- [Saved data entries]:
::::

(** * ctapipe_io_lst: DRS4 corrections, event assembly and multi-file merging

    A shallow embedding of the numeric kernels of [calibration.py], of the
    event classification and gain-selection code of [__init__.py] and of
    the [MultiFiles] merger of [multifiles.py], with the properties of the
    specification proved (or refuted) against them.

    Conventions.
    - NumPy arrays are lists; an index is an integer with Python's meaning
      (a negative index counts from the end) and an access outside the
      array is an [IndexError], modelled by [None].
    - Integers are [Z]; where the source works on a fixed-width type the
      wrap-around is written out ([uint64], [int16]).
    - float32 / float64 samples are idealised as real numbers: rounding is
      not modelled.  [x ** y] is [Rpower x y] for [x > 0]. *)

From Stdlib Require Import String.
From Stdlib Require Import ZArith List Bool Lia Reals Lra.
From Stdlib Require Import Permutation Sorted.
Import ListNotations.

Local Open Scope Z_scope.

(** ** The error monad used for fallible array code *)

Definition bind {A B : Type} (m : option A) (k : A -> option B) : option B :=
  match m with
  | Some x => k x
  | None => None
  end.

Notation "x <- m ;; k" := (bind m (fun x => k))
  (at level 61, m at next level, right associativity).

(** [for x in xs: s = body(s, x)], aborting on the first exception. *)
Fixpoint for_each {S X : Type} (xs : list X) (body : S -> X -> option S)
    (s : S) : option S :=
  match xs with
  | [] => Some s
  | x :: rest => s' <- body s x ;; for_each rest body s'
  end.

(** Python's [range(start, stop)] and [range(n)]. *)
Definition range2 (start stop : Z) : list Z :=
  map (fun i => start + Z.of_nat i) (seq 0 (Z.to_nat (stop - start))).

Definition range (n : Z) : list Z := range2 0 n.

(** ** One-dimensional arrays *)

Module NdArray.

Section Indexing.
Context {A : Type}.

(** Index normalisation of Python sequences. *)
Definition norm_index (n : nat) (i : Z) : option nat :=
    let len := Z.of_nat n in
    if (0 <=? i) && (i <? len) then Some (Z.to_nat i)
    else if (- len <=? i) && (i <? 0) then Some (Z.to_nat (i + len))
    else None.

::::

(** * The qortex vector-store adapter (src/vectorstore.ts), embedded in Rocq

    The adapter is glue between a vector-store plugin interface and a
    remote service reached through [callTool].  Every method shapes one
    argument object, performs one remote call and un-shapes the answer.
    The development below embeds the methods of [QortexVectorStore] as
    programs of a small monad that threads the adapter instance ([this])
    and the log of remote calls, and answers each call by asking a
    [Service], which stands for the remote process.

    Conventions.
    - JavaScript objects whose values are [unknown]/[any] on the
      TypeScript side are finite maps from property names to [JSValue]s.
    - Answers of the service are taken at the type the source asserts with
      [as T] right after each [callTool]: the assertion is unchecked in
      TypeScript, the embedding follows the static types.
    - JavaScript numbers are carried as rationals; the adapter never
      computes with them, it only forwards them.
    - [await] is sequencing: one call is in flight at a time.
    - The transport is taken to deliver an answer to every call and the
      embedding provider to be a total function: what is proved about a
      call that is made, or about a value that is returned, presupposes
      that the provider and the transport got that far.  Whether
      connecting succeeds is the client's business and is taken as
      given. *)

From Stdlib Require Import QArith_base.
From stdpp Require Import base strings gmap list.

::::

Count lines above containing "source" and report only the total.

- [TASK SOLUTION]: 2